II. DISABILITY DETERMINATIONS AND THE BURDEN OF PROOF

A disability is defined as "the inability to engage in any substantial gainful activity by reason of any medically determinable physical or mental impairment which can be expected to result in death or which has lasted or can be expected to last for a continuous period of not less than 12 months." 42 U.S.C. §§ 423(d)(1)(A), 1382c(a)(3)(A); 20 C.F.R. § 416.905. An individual has a disability when, due to her physical or mental impairments, she "is not only unable to do her previous work but cannot, considering her age, education, and work experience, engage in any other kind of substantial gainful work which exists . . . in significant numbers either in the region where such individual lives or in several regions of the country." 42 U.S.C. §§ 423(d)(2)(A), 1382c(a)(3)(B). If the claimant is able to do work which exists in the national economy but is unemployed because of inability to get work, lack of opportunities in the local area, economic conditions, employer hiring practices, or other factors, the ALJ will still find the claimant not disabled. 20 C.F.R. § 416.966(c)(1)-(8).

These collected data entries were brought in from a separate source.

(* ===== verification/Sorting.v ===== *)
(** * Sorting, searching and number parsing (lib/stdlib.c)

    The heap sort behind [qsort], binary search and [atoi].  An array of [cnt]
    elements of [size] bytes is the list of its elements; the functions number them
    from one, as the code does, and an access outside the array is [Stuck], so the
    theorems also say that the code stays inside it. *)
From Stdlib Require Import Sorted.
From S2P Require Import Prelude Mem CString.

Section Sort.
Context {A : Type} `{Inhabited A} (compare : A → A → Z).
Implicit Types (array : list A).

Definition in_array (i : nat) array : bool := (1 <=? i)%nat && (i <=? length array)%nat.
(** The element with 1-based index [i]. *)
Definition at_idx array (i : nat) : A := array !!! (i - 1)%nat.

Definition swap_at array (a b : nat) : list A :=
  <[(a - 1)%nat := at_idx array b]> (<[(b - 1)%nat := at_idx array a]> array).

Definition do_swap array (a_idx b_idx : nat) : res (list A) :=
  if in_array a_idx array && in_array b_idx array then Ret (swap_at array a_idx b_idx) else Stuck.

Definition do_compare array (a_idx b_idx : nat) : res Z :=
  if in_array a_idx array && in_array b_idx array
  then Ret (compare (at_idx array a_idx) (at_idx array b_idx)) else Stuck.

(** The index of the larger of the element at [max] and the child at [c]. *)
Definition larger array (c max cnt : nat) : res nat :=
  if (c <=? cnt)%nat then
    r ← do_compare array c max; Ret (if 0 <? r then c else max)
  else Ret max.

Fixpoint heapify (fuel : nat) array (i cnt : nat) : res (list A) :=
  match fuel with
  | O => Stuck
  | S fuel =>
    let left := (2 * i)%nat in
    let right := (2 * i + 1)%nat in
    max ← larger array left i cnt;
    max ← larger array right max cnt;
    if (max =? i)%nat then Ret array else
    array ← do_swap array i max;
    heapify fuel array max cnt
  end.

To determine whether a claimant has a disability within the meaning of the Act, the Commissioner follows the five-step sequential evaluation process outlined in the regulations. 20 C.F.R. § 416.920; see also Kirby v. Astrue, 500 F.3d 705, 707 (8th Cir. 2007). First, the Commissioner will consider a claimant's work activity. If the claimant is engaged in substantial gainful activity, then the claimant is not disabled. 20 C.F.R. § 416.920(a)(4)(i). "Substantial" work activity involves physical or mental activities. "Gainful" activity is work done for pay or profit. 20 C.F.R. § 416.972(a)-(b).

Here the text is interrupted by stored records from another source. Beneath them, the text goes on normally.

(** [%0ko] prints the octal digits of the word, padded with zeros. *)
Definition percent_o (k : Z) : list item := [Convert (Conv [FZero] (Number k) None INT (chr "o"))].
Lemma put_number_spec (k : nat) m h f v :
  (1 ≤ k ≤ 11)%nat → 0 ≤ u32 v < 8 ^ Z.of_nat k → f.(fsize) = Z.of_nat k + 1 →
  put_number m h f (format_text (percent_o (Z.of_nat k))) v
  = Ret (store_chars m (h + f.(ofs)) (octal (Z.of_nat k) (u32 v) ++ [0])).
Proof.
  intros Hk Hv Hf. destruct (octal_spec k (u32 v) Hk Hv) as (Hl & _ & _).
  assert (render (λ _, None) (percent_o (Z.of_nat k)) [v] = Ret (octal (Z.of_nat k) (u32 v))) as Hr.
  { transitivity (Ret (integer_text (style_of [FZero] (Z.of_nat k <? 0) None) (Z.abs (Z.of_nat k)) None
      base_o None (u32 v) ++ [])); [reflexivity|].
    destruct (Z.ltb_spec (Z.of_nat k) 0); [lia|]. rewrite app_nil_r, Z.abs_eq by lia. f_equal.
    unfold octal. rewrite <- (Z.sub_0_r (Z.of_nat k)) at 2. reflexivity. }
  unfold put_number, snprintf. rewrite (vsnprintf_spec _ _ _ (octal (Z.of_nat k) (u32 v)));
    [..|done|lia|lia].
  - rewrite Hf. destruct (Z.ltb_spec 0 (Z.of_nat k + 1)); [|lia]. rewrite bind_Ret.
    by rewrite take_ge by lia.
  - repeat constructor; cbn; done || lia.
  - cbn. split; [split; [lia|]; intros; lia|]. by repeat case_match.
Qed.

(** ** The composed header *)

(** The header before its checksum. *)
Definition unsigned_header (m : mem) (h : Z) (file_name : list Z) (type sz : Z) : mem :=
  let m := fill m h 0 512 in
  let m := store_chars m (h + 0) (file_name ++ [0]) in
  let m := store_chars m (h + 100) (octal 7 (u32 (if type =? USTAR_REGULAR then 420 else 493)) ++ [0]) in
  let m := store_chars m (h + 108) (chars "0000000" ++ [0]) in
  let m := store_chars m (h + 116) (chars "0000000" ++ [0]) in
  let m := store_chars m (h + 124) (octal 11 (u32 sz) ++ [0]) in
  let m := store_chars m (h + 136) (octal 11 (u32 1136102400) ++ [0]) in
  let m := store_chars m (h + 156) [type] in
  let m := store_chars m (h + 257) (chars "ustar" ++ [0]) in
  let m := store_chars (store_chars m (h + 263 + 1) [48]) (h + 263) [48] in
  let m := store_chars m (h + 297) (chars "root" ++ [0]) in
  store_chars m (h + 265) (chars "root" ++ [0]).
Definition signed_header (m : mem) (h : Z) : mem :=
  store_chars m (h + 148) (octal 7 (calculate_chksum m h) ++ [0]).

Lemma chksum_loop_bound n : ∀ m h i sum,
  0 ≤ sum → 0 ≤ chksum_loop n m h i sum ≤ sum + 255 * Z.of_nat n.
Proof.
  induction n as [|n IH]; intros m h i sum Hs; cbn [chksum_loop]; [lia|].
  set (d := if _ && _ then 32 else _).
  assert (0 ≤ d ≤ 255) by (pose proof (load8_range m (h + i)); unfold d; destruct (_ && _); lia).
  specialize (IH m h (i + 1) (u32 (sum + d)) (proj1 (u32_range _))).
  assert (u32 (sum + d) ≤ sum + d) by (apply Z.mod_le; lia). lia.
Qed.
Lemma calculate_chksum_bound m h : 0 ≤ calculate_chksum m h < 2097152.
Proof.
  unfold calculate_chksum.
  assert (Z.of_nat (Z.to_nat USTAR_HEADER_SIZE) = 512) as E by done.
  revert E. generalize (Z.to_nat USTAR_HEADER_SIZE). intros n E.
  pose proof (chksum_loop_bound n m h 0 0 ltac:(lia)). lia.
Qed.

Lemma chksum_loop_same n m m' h : ∀ i sum,
  (∀ x, i ≤ x < i + Z.of_nat n → ¬ (148 ≤ x < 156) → load8 m' (h + x) = load8 m (h + x)) →
  chksum_loop n m' h i sum = chksum_loop n m h i sum.
Proof.
  induction n as [|n IH]; intros i sum Hx; [done|]. cbn [chksum_loop ofs fsize h_chksum].
  rewrite IH by (intros; apply Hx; lia). destruct (Z.leb_spec 148 i), (Z.ltb_spec i (148 + 8)); cbn [andb];
    try done; by rewrite Hx by lia.
Qed.

Lemma calculate_chksum_same m m' h :
  (∀ x, 0 ≤ x < 512 → ¬ (148 ≤ x < 156) → load8 m' (h + x) = load8 m (h + x)) →
  calculate_chksum m' h = calculate_chksum m h.
Proof.
  intros Hx. unfold calculate_chksum.
  assert (Z.of_nat (Z.to_nat USTAR_HEADER_SIZE) = 512) as E by done.
  revert E. generalize (Z.to_nat USTAR_HEADER_SIZE). intros n E. apply chksum_loop_same.
  intros x H. apply Hx. lia.
Qed.
#[local] Opaque calculate_chksum.

Lemma signed_header_chksum m h : calculate_chksum (signed_header m h) h = calculate_chksum m h.
Proof.
  apply calculate_chksum_same. intros x Hx Hn. apply load8_store_chars_out.
  pose proof (calculate_chksum_bound m h).
  destruct (octal_spec 7 (calculate_chksum m h)) as (Hl & _ & _); [lia|cbn; lia|].
  rewrite length_app. cbn [length]. change (Z.of_nat 7) with 7 in Hl. lia.
Qed.

Lemma make_header_eq l m file_name s type sz h :
  0 < h → strip_antisocial_prefixes file_name = Ret s → len s ≤ 99 →
  type = USTAR_REGULAR ∨ type = USTAR_DIRECTORY →
  ustar_make_header l m file_name type sz h
  = Ret (true, l, signed_header (unsigned_header m h s type sz) h).
Proof.
  intros Hh Hs Hl Ht. unfold ustar_make_header.
  assert ((type =? USTAR_REGULAR) || (type =? USTAR_DIRECTORY) = true) as -> by (by destruct Ht as [->| ->]).
  cbn [ASSERT]. rewrite bind_Ret, Hs, bind_Ret.
  destruct (Z.ltb_spec 99 (len s)); [lia|]. unfold memset.
  destruct (Z.eqb_spec h NULL) as [->|]; [unfold NULL in Hh; lia|]. cbn [negb orb].
  assert (0 ≤ u32 sz < 8 ^ Z.of_nat 11) as Hsz by (pose proof (u32_range sz) as [??]; cbn; lia).
  set (md := if type =? USTAR_REGULAR then 420 else 493).
  assert (0 ≤ u32 md < 8 ^ Z.of_nat 7) as Hmd by (unfold md; by destruct (type =? USTAR_REGULAR)).
  change (chars "%07o") with (format_text (percent_o (Z.of_nat 7))).
  change (chars "%011o") with (format_text (percent_o (Z.of_nat 11))).
  cbn [ASSERT]. rewrite !bind_Ret.
  rewrite (put_number_spec 7) by (done || lia). rewrite bind_Ret.
  rewrite (put_number_spec 11) by (done || lia). rewrite bind_Ret.
  rewrite (put_number_spec 11) by (done || lia). rewrite bind_Ret.
  set (M := put_string _ h h_uname _).
  assert (M = unsigned_header m h s type sz) as EM.
  { unfold M, unsigned_header. fold md. unfold put_string at 6. rewrite take_ge; [reflexivity|]. cbn. lia. }
  clearbody M. subst M. set (M := unsigned_header _ _ _ _ _). clearbody M.
  pose proof (calculate_chksum_bound M h).
  assert (u32 (calculate_chksum M h) = calculate_chksum M h) as E by (apply u32_id; unfold is_u32; lia).
  rewrite (put_number_spec 7); [by rewrite bind_Ret, E|lia|rewrite E; cbn; lia|done].
Qed.

(** *** What the writes leave in each field *)
Section Layout.
Variables (m : mem) (h type : Z) (nm md sz mt ck : list Z).
Hypothesis (Hnm : len nm ≤ 100) (Hmd : len md = 8) (Hsz : len sz = 12) (Hmt : len mt = 12) (Hck : len ck = 8).

Definition layout : mem :=
  let m := fill m h 0 512 in
  let m := store_chars m (h + 0) nm in
  let m := store_chars m (h + 100) md in
  let m := store_chars m (h + 108) (chars "0000000" ++ [0]) in
  let m := store_chars m (h + 116) (chars "0000000" ++ [0]) in
  let m := store_chars m (h + 124) sz in
  let m := store_chars m (h + 136) mt in
  let m := store_chars m (h + 156) [type] in
  let m := store_chars m (h + 257) (chars "ustar" ++ [0]) in
  let m := store_chars (store_chars m (h + 263 + 1) [48]) (h + 263) [48] in
  let m := store_chars m (h + 297) (chars "root" ++ [0]) in
  let m := store_chars m (h + 265) (chars "root" ++ [0]) in
  store_chars m (h + 148) ck.

(** The last write to a field decides it; the others are elsewhere. *)
Ltac layout_field :=
  unfold layout; cbn zeta;
  repeat first [apply holds_same; (assumption || by repeat (apply Forall_cons; split); [..|apply Forall_nil])
               |apply holds_other; [cbn; lia|]].
Ltac layout_byte := unfold layout; cbn zeta; rewrite !load8_store_chars_out by (cbn; lia); rewrite load8_fill.

Lemma layout_fields :
  bytes nm → bytes sz → bytes ck → 0 ≤ type < 256 →
  holds layout (h + 0) nm ∧ holds layout (h + 124) sz ∧ holds layout (h + 148) ck
  ∧ holds layout (h + 156) [type] ∧ holds layout (h + 257) (chars "ustar" ++ [0])
  ∧ holds layout (h + 263) [48] ∧ holds layout (h + 263 + 1) [48].
Proof using Hnm Hmd Hsz Hmt Hck.
  intros Bn Bs Bc Bt. assert (bytes [type]) by (by apply Forall_singleton).
  split_and!; layout_field.
Qed.

Lemma layout_rest :
  (∀ x, len nm ≤ x < 100 → load8 layout (h + x) = 0) ∧ load8 layout (h + 345) = 0
  ∧ (∀ a, ¬ (h ≤ a < h + 512) → load8 layout a = load8 m a).
Proof using Hnm Hmd Hsz Hmt Hck.
  split_and!; [intros x Hx; layout_byte; by rewrite decide_True by lia
              |layout_byte; by rewrite decide_True by lia
              |intros a Ha; layout_byte; by rewrite decide_False by lia].
Qed.
End Layout.

Lemma octal_field (k : nat) v :
  (1 ≤ k ≤ 11)%nat → 0 ≤ v < 8 ^ Z.of_nat k →
  len (octal (Z.of_nat k) v ++ [0]) = Z.of_nat k + 1 ∧ bytes (octal (Z.of_nat k) v ++ [0]).
Proof.
  intros Hk Hv. destruct (octal_spec k v Hk Hv) as (Hl & _ & Hd). split.
  - rewrite length_app. cbn [length]. lia.
  - apply Forall_app. split; [|by apply Forall_singleton].
    eapply Forall_impl; [exact Hd|]. cbn. lia.
Qed.

(** Parsing a header whose fields are in place. *)
Lemma parse_fields M h s type sz :
  len s ≤ 99 → Forall (λ c, 0 < c < 256) s → strip_antisocial_prefixes s = Ret s →
  type = USTAR_REGULAR ∨ type = USTAR_DIRECTORY → 0 ≤ sz < 2147483648 →
  holds M (h + 0) (s ++ [0]) → holds M (h + 124) (octal 11 sz ++ [0]) →
  holds M (h + 148) (octal 7 (calculate_chksum M h) ++ [0]) →
  load8 M (h + 156) = type → holds M (h + 257) (chars "ustar" ++ [0]) →
  load8 M (h + 263) = 48 → load8 M (h + 263 + 1) = 48 →
  (∀ x, len (s ++ [0]) ≤ x < 100 → load8 M (h + x) = 0) → load8 M (h + 345) = 0 →
  ustar_parse_header M h = Ret (Entry s type (if type =? USTAR_REGULAR then sz else 0)).
Proof.
  intros Hl Hs Hstrip Ht Hsz Fn Fs Fc Ft Fm Fv Fv' Rn Rp.
  pose proof (calculate_chksum_bound M h) as Hsum.
  pose proof (parse_octal 7 M (h + 148) (calculate_chksum M h) ltac:(lia) ltac:(cbn; lia) ltac:(lia) Fc) as Pc.
  pose proof (parse_octal 11 M (h + 124) sz ltac:(lia) ltac:(cbn; lia) ltac:(lia) Fs) as Ps.
  assert (load8 M (h + 0 + 100 - 1) = 0) as Hlast.
  { destruct (decide (len s = 99)) as [E|].
    - replace (h + 0 + 100 - 1) with (h + 0 + len s) by lia. apply Fn.
      rewrite lookup_app_r by lia. by rewrite Nat.sub_diag.
    - replace (h + 0 + 100 - 1) with (h + 99) by lia. apply Rn. rewrite length_app. cbn [length]. lia. }
  unfold ustar_parse_header. cbn [ofs fsize h_magic h_version h_chksum h_name h_prefix h_typeflag h_size].
  rewrite (all_zeros_false M h (h + 257)); [|apply holds_cons in Fm as [-> _]; done|unfold USTAR_HEADER_SIZE; lia].
  rewrite (bytes_are_holds _ _ _ Fm), Fv, Fv'.
  change (Z.of_nat 7 + 1) with 8 in Pc. change (Z.of_nat 11 + 1) with 12 in Ps.
  change (negb (48 =? 48) || negb (48 =? 48)) with false. cbn [negb].
  rewrite Pc, Z.eqb_refl, Hlast, Rp, Ft, Ps.
  rewrite (string_at_holds s _ _ _ Fn), Hstrip; [|eapply Forall_impl; [exact Hs|]; cbn; lia|lia].
  destruct (Z.ltb_spec 2147483647 sz); [lia|].
  by destruct Ht as [->| ->].
Qed.

Lemma strip_bytes file_name s :
  strip_antisocial_prefixes file_name = Ret s → Forall (λ c, 0 < c < 256) file_name →
  strip_antisocial_prefixes s = Ret s ∧ Forall (λ c, 0 < c < 256) s.
Proof.
  intros E Hf. destruct (strip_spec file_name) as (s' & E' & Ha & H1 & H2 & Hp).
  rewrite E in E'. injection E' as <-. split; [by apply strip_safe|].
  destruct Hp as [->|[pre ->]]; [by apply Forall_singleton|]. by apply Forall_app in Hf as [_ ?].
Qed.

Lemma strip_antisocial file_name s : strip_antisocial_prefixes file_name = Ret s → antisocial s = false.
Proof.
  intros E. destruct (strip_spec file_name) as (s' & E' & Ha & _). rewrite E in E'. by injection E' as <-.
Qed.

Lemma name_field s :
  Forall (λ c, 0 < c < 256) s → len s ≤ 99 → bytes (s ++ [0]) ∧ len (s ++ [0]) ≤ 100.
Proof.
  intros Hs Hl. split; [|rewrite length_app; cbn [length]; lia].
  apply Forall_app. split; [|by apply Forall_singleton].
  eapply Forall_impl; [exact Hs|]. cbn. lia.
Qed.
Lemma type_byte type : type = USTAR_REGULAR ∨ type = USTAR_DIRECTORY → 0 ≤ type < 256.
Proof. by intros [->| ->]. Qed.

Lemma parse_layout m h s type sz md mt sum :
  let M := layout m h type (s ++ [0]) md (octal 11 sz ++ [0]) mt (octal 7 sum ++ [0]) in
  len s ≤ 99 → Forall (λ c, 0 < c < 256) s → strip_antisocial_prefixes s = Ret s →
  len md = 8 → len mt = 12 → type = USTAR_REGULAR ∨ type = USTAR_DIRECTORY →
  0 ≤ sz < 2147483648 → 0 ≤ sum < 2097152 → calculate_chksum M h = sum →
  ustar_parse_header M h = Ret (Entry s type (if type =? USTAR_REGULAR then sz else 0)).
Proof.
  cbn zeta. intros Hl Hs Hstrip Hmd Hmt Ht Hsz Hsum Hck.
  destruct (octal_field 11 sz) as [Ls Bs]; [lia|cbn; lia|].
  destruct (octal_field 7 sum) as [Lc Bc]; [lia|cbn; lia|].
  destruct (name_field s Hs) as [Bn Ln]; [lia|].
  destruct (layout_rest m h type _ _ _ _ _ Ln Hmd Ls Hmt Lc) as (Rn & Rp & _).
  destruct (layout_fields m h type _ _ _ _ _ Ln Hmd Ls Hmt Lc Bn Bs Bc (type_byte _ Ht))
    as (Fn & Fs & Fc & Ft & Fm & Fv & Fv').
  change (Z.of_nat 11) with 11 in *. change (Z.of_nat 7) with 7 in *.
  revert Hck Rn Rp Fn Fs Fc Ft Fm Fv Fv'.
  generalize (layout m h type (s ++ [0]) md (octal 11 sz ++ [0]) mt (octal 7 sum ++ [0])).
  intros M Hck Rn Rp Fn Fs Fc Ft Fm Fv Fv'. subst sum.
  apply holds_cons in Ft as [Ft _]. apply holds_cons in Fv as [Fv _]. apply holds_cons in Fv' as [Fv' _].
  by apply parse_fields.
Qed.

Second, if the claimant is not engaged in substantial gainful activity, then the Commissioner looks to the severity of the claimant's physical and medical impairments. If the impairments are not severe, then the claimant is not disabled. 20 C.F.R. § 416.920(a)(4)(ii). An impairment is not severe if "it does not significantly limit [the claimant's] physical or mental ability to do basic work activities." 20 C.F.R. § 416.921(a); see also 20 C.F.R. §§ 416.920(c), 416.921(a); Kirby, 500 F.3d at 707. The ability to do basic work activities is defined as having "the abilities and aptitudes necessary to do most jobs." 20 C.F.R. § 416.921(b). These abilities and aptitudes include (1) physical functions such as walking, standing, sitting, lifting, pushing, pulling, reaching, carrying, or handling; (2) capacities for seeing, hearing, and speaking; (3) understanding, carrying out, and remembering simple instructions; (4) use of judgment; (5) responding appropriately to supervision, co-workers, and usual work situations; and (6) dealing with changes in a routine work setting. 20 C.F.R. § 416.921(b)(1)-(6); see Bowen v. Yuckert, 482 U.S. 137, 141 (1987).

Third, if the claimant has a severe impairment, then the Commissioner will determine its medical severity. If the impairment meets or equals one of the presumptively disabling impairments listed in the regulations, then the claimant is considered disabled regardless of age, education, and work experience. 20 C.F.R. §§ 416.920(a)(4)(iii), 416.920(d); see Kelley v. Callahan, 133 F.3d 583, 588 (8th Cir. 1998).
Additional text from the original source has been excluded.